World News

Maldivian President Solih set to face off against 7 other candidates in next month’s election

  • The presidential election for the Maldives is set to take place on Sept. 9, 2023.
  • There are a total of eight candidates running to be the island’s next president, including incumbent President Ibrahim Mohamed Solih.
  • The Maldives launched multiparty presidential elections in 2008, after the country’s longtime ruler was compelled to allow political reforms.

Incumbent President Ibrahim Mohamed Solih and seven other candidates have registered to run in the Maldives’ presidential elections next month, the island archipelago’s fourth since becoming a multiparty democracy in 2008.

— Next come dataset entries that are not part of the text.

(* ===== verification/GlobalTask.v ===== *)
(** * Global EDF: releases, arrivals and departures

    The handlers of the global and clustered EDF plugins (GlobalEdf.v) that bring
    tasks in and take them out: release timers, new tasks, wake-ups, blocking and
    exiting tasks, and the activation of GSN-EDF. *)

From stdpp Require Import sorting.
From S2P Require Import Prelude Task Edf PrioQueue Kernel RtDomain RtInv EdfDomain Partitioned GlobalEdf GlobalInv GlobalSched GlobalCpu.
Open Scope Z_scope.

Section Tasks.
Context {Q : Type -> Type} `{PrioQueueLaws Q}.
Abbreviation world := (world Q (gstate Q)).
Abbreviation K := (M world).
Context (G : gplugin) `{!GPluginLaws G}.
Implicit Types (w : world) (t : tid) (c d : Z).

Abbreviation ent w := (entries (plugin w)).
Abbreviation link_of w c := (linked (entries (plugin w) c)).
Abbreviation ginv := (ginv G None).

(** ** Release timers *)
Lemma ginv_released o w w' :
  ginv w -> active w o -> rh_time (rheaps w o) <= clock w -> released o w w' -> edom_ok w' -> ginv w'.
Proof.
  intros I Ha Hk [Henv Hat] Hd. apply (ginv_env G None None None w w' I Henv Hd).
  - intros c u q E _. rewrite Hat. case_decide as Hu; [|by apply (gi_unqueued _ _ _ _ I c u q E)].
    intros _. by apply (gi_unqueued _ _ _ _ I c u (PRelease (rh_dom (rheaps w o)) o) E).
  - intros u q. rewrite Hat. case_decide as Hu; [|by eapply ginv_place_ok].
    intros ->. split; [by apply (gi_place _ _ _ _ I u (PRelease (rh_dom (rheaps w o)) o))|].
    by rewrite (qo_time _ _ _ (gi_dom _ _ _ _ I) o u).
Qed.

Lemma released_kept o w w' u : active w o -> released o w w' -> kept w' u <-> kept w u.
Proof.
  intros Ha [Henv Hat]. unfold kept. rewrite (se_plugin _ _ Henv). setoid_rewrite Hat. apply or_iff_compat_l.
  case_decide as Hu; [|done]. split; [|by eauto]. intros _. by exists (PRelease (rh_dom (rheaps w o)) o).
Qed.

Lemma released_within o w w' : ginv w -> active w o -> released o w w' -> within G (rh_dom (rheaps w o)) w w'.
Proof.
  intros I Ha [Henv Hat]. split; [by apply env_relink|by apply env_timed| |].
  - intros u d' Hd. rewrite (Hat u (PReady d')). case_decide as Hu; [|done]. split; [by intros [= E]|]. intros Hr.
    by pose proof (qo_unique _ _ _ (gi_dom _ _ _ _ I) u (PReady d') (PRelease (rh_dom (rheaps w o)) o) Hr (conj Ha (conj eq_refl Hu))).
  - intros c _. by rewrite (se_plugin _ _ Henv).
Qed.

Lemma timer_spec o w :
  let d := rh_dom (rheaps w o) in
  ginv w -> in_time w -> active w o -> rh_time (rheaps w o) <= clock w -> cpus_of w d <> [] ->
  wp (on_release_timer (gedf_release_jobs G) o)
    (fun _ w' => ginv w' /\ within G d w w' /\ top w' d /\ forall u, kept w' u <-> kept w u) w.
Proof.
  intros d I Ht Ha Hk Hne.
  pose proof (edf_timer_spec dummy_resched o w dummy_calm (gi_pids _ _ _ _ I) (gi_dom _ _ _ _ I) Ha) as HT.
  unfold on_release_timer, default_release_jobs, merge_ready in HT |- *.
  unfold get_rheap, upd_rheap, upd_dom in HT |- *. wp_steps. unfold gedf_release_jobs. wp_step.
  eapply (wp_mono _ (fun _ w' => released o w w' /\ edom_ok w')); [exact HT|]. intros ? w1 [Hrl Hd1]. pose proof (ginv_released o w w1 I Ha Hk Hrl Hd1) as I1.
  pose proof (released_within o w w1 I Ha Hrl) as W1.
  eapply wp_mono; [apply (check_spec G None d w1 I1)|].
  - eapply in_time_relink; [apply W1..|done].
  - eapply relink_nonempty; [apply W1|done].
  - intros ? w2 (I2 & W2 & K2 & T2). split_and!; [done|by eapply within_trans|done|]. intros u. rewrite K2. by eapply released_kept.
Qed.

(** ** Wake-ups *)

(** A blocked task may change, apart from what says where it is. *)
Lemma idle_change t x w :
  ginv w -> idle w t -> is_realtime (tasks w t) = true -> is_realtime x = true -> in_heap x = in_heap (tasks w t) ->
  pid x = pid (tasks w t) -> inh_task x = inh_task (tasks w t) -> linked_on x = linked_on (tasks w t) ->
  scheduled_on x = scheduled_on (tasks w t) -> get_partition x = get_partition (tasks w t) ->
  let w' := set_tasks (upd (tasks w) t x) w in
  ginv w' /\ idle w' t /\ same_sched w w' /\ cl_task G w' t = cl_task G w t /\ (forall u, kept w' u <-> kept w u) /\
  forall d, top w d -> top w' d.
Proof.
  intros I Hid Hr Hr' Hh Hp Hi Hl Hs Hpt w'. pose proof Hid as [Hnl Hnp].
  assert (ginv w') as I'.
  { apply (ginv_free_same G None t); rewrite ?upd_eq; try done; [intros y Hy; by apply upd_ne|..].
    - rewrite Hh. by apply (idle_heap G None None).
    - rewrite Hi. apply (gi_inh _ _ _ _ I).
    - rewrite Hl. destruct (decide (linked_on (tasks w t) = NO_CPU)) as [|Hn]; [done|].
      by destruct (Hnl _ (gi_on _ _ _ _ I t Hr Hn)). }
  split_and!; [done|done| | |done|].
  - split; try done; intros y; simpl; unfold upd; case_decide; subst; congruence.
  - apply gl_task; [done|]. simpl. by rewrite upd_eq.
  - intros d Ht u c Hu Hc. destruct (Ht u c Hu Hc) as (l & El & Hp'). exists l. split; [done|]. rewrite <- Hp'.
    apply (edf_order_local (tasks w)); [apply I|apply I'|apply upd_ne..].
    + intros ->. by apply (Hnp (PReady d)).
    + intros ->. by apply (Hnl c).
Qed.
(** The head is queued again after a task with a higher priority has been taken. *)
Lemma displace_spec s t n w w2 :
  sinv (hp_of w) w -> in_time w -> hp_of w s = Some t -> Exists (beats w (Some t)) (ready_elems w s) ->
  taken (upd (hp_of w) s None) s (Some n) w w2 -> wp (npsf_requeue t s) (fun _ w' => rescheduled s w w') w2.
Proof.
  intros Hi Ht Es Hex [Hi2 Hhp2 Hb2 L2 Hc2 Hat2 Hin2 Hm2]. destruct (si_hp _ _ Hi s t Es) as (Hh & Hr & Hd).
  destruct (Hin2 n eq_refl) as [Hn Hbest].
  assert (queueable w2 t) as Hq2.
  { destruct (it_task _ Ht t Hr) as (Hrel & Hdl & _). split.
    - apply unqueued_heap; [apply Hi2|]. intros p [_ Hp]%Hat2. exact (hp_nowhere _ w s t p Hi Es Hp).
    - by rewrite (core_field is_realtime _ _ (fun _ => eq_refl) (Hc2 t)).
    - by rewrite (core_field get_deadline _ _ (fun _ => eq_refl) (Hc2 t)).
    - by rewrite (core_field get_release _ _ (fun _ => eq_refl) (Hc2 t)). }
  assert (domain_of (tasks w2 t) = s) as Hd2 by (by rewrite (lc_home _ _ _ L2)). rewrite <- Hd2.
  eapply wp_mono; [apply (serv_requeue (hp_of w2)); [exact Hi2|by eapply local_clock, Ht|exact Hq2|]|].
  { intros s'. rewrite Hhp2. unfold upd. repeat case_decide.
    - intros [= ->]. exact (hp_nowhere _ w s t (PReady s) Hi Es Hn).
    - intros E. by destruct (hp_once _ w s s' t Hi Es E). }
  rewrite Hd2. intros _ w3 (Hi3 & L3 & p & Hp3 & M3).
  assert (forall s', hp_of w3 s' = hp_of w2 s') as Hhp3 by (intros s'; unfold hp_of; by rewrite (ms_plugin _ _ _ _ _ M3)).
  split.
  - by eapply sinv_ext.
  - rewrite Hhp3, Hhp2, upd_eq. simpl. apply Forall_forall. intros e He.
    rewrite (order_moves t _ _ w2 w3 e n M3) by done. rewrite (edf_order_core (tasks w2) (tasks w)) by exact Hc2.
    apply (ms_at _ _ _ _ _ M3 e (PReady s)) in He. case_decide; [subst e; by eapply displaced_lower|].
    rewrite Forall_forall in Hbest. apply Hbest. apply (Hat2 e (PReady s)), He.
  - by etransitivity.
  - intros y. rewrite (member_ext _ _ w3 s y (Hhp3 s)). rewrite <- Hp3 at 1.
    rewrite (member_queued _ _ _ _ _ _ _ M3), Hp3, Hm2. unfold member. rewrite upd_eq, Es. naive_solver.
Qed.

Lemma swap_head_spec s v w :
  sinv (hp_of w) w -> in_time w -> servers (plugin w) !! s = Some v ->
  Exists (beats w (hp_of w s)) (ready_elems w s) ->
  wp (n ← __take_ready edf_ready_order s;
      upd_server s (set_highest_prio n);;
      match hp_of w s with Some t => npsf_requeue t s | None => mret tt end) (fun _ w' => rescheduled s w w') w.
Proof.
  intros Hi Ht Hv Hex.
  assert (wp (n ← __take_ready edf_ready_order s; upd_server s (set_highest_prio n))
    (fun _ w' => exists n, taken (upd (hp_of w) s None) s n w w') w) as Htake.
  { apply (take_hp_spec _ _ v); [by apply sinv_drop|by rewrite upd_eq| |done]. intros s' Hs'. by rewrite upd_ne. }
  apply wp_bind. apply wp_bind in Htake. eapply wp_mono; [exact Htake|]. intros n' w1 Hw1. wp_steps.
  eapply wp_mono; [exact Hw1|]. intros _ w2 [n T]. destruct (hp_of w s) as [t|] eqn:Es.
  - destruct n as [n|]; [by eapply displace_spec|]. exfalso. apply Exists_exists in Hex as (e & He & _).
    pose proof (tk_best _ _ _ _ _ T) as Hb. simpl in Hb.
    assert (e ∈ ready_elems w2 s) as He2 by (by apply (tk_at _ _ _ _ _ T e (PReady s))).
    rewrite Hb in He2. by apply elem_of_nil in He2.
  - wp_steps. destruct T as [Hi2 Hhp2 Hb2 L2 Hc2 Hat2 Hin2 Hm2]. split; [done| |done|].
    + by rewrite Hhp2, upd_eq.
    + intros y. rewrite Hm2. apply member_ext. by rewrite upd_eq, Es.
Qed.

Lemma hp_of_quiet w w' s : quiet w w' -> hp_of w' s = hp_of w s.
Proof. intros Hq. unfold hp_of. by rewrite (se_plugin _ _ (qt_env _ _ Hq)). Qed.

Lemma member_quiet hp w w' s y : quiet w w' -> member hp w' s y <-> member hp w s y.
Proof. intros Hq. unfold member. by setoid_rewrite (qt_at _ _ Hq). Qed.

Lemma best_quiet w w' s (n : option tid) : quiet w w' -> best w s n -> best w' s n.
Proof.
  intros Hq. pose proof (fun e => elem_ready_quiet w w' e s Hq) as He. destruct n as [n|]; simpl.
  - rewrite !Forall_forall. intros Hb e Hin%He. rewrite (order_quiet w w') by done. auto.
  - intros Hb. destruct (ready_elems w' s) as [|e l]; [done|]. destruct (not_elem_of_nil e). rewrite <- Hb. apply He. by left.
Qed.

Solih is expected to face stiff competition after democracy campaigner and ex-President Mohamed Nasheed split off from the ruling Maldivian Democratic Party. Nasheed’s new party, The Democrats, nominated the lawmaker Ilyas Labeeb as its candidate ahead of Monday’s deadline to register for the Sept. 9 election.

The main opposition People’s National Congress has nominated Mohamed Muiz after its leader Abdullah Yameen, also a former president, was deemed ineligble to run by the Supreme Court on Sunday because he is serving a jail sentence for corruption.

PRIVATE ISLAND RESORT IN THE MALDIVES AVAILABLE TO RENT FOR $1M

Among the other candidates are two former ministers — Mohamed Nazim and Umar Naseer— as well as prominent businessman Qasim Ibrahim and Faris Maumoon, a son of the Indian Ocean nation’s 30-year strongman ruler Maumoon Abdul Gayoom.

Maldives President Ibrahim Mohamed Solih

Maldives President Ibrahim Mohamed Solih speaks at the opening ceremony of the UN Climate Change Conference COP26 in Glasgow, Scotland, on Nov. 1, 2021. (Yves Herman/Pool via AP, File)

Located southwest of Sri Lanka and known for its high-end island resorts, the Maldives launched multiparty presidential elections in 2008 under a new constitution after the long-time ruler was compelled to allow political reforms.

Nasheed was a key member of the pro-democracy struggle leading up to the 2008 election when he became the country’s first freely elected president, but he was forced to resign in 2012 because of public protests. He lost the 2013 election to Yameen and became ineligible to contest in the election five years later because of a jail term, paving the way for Solih’s candidacy.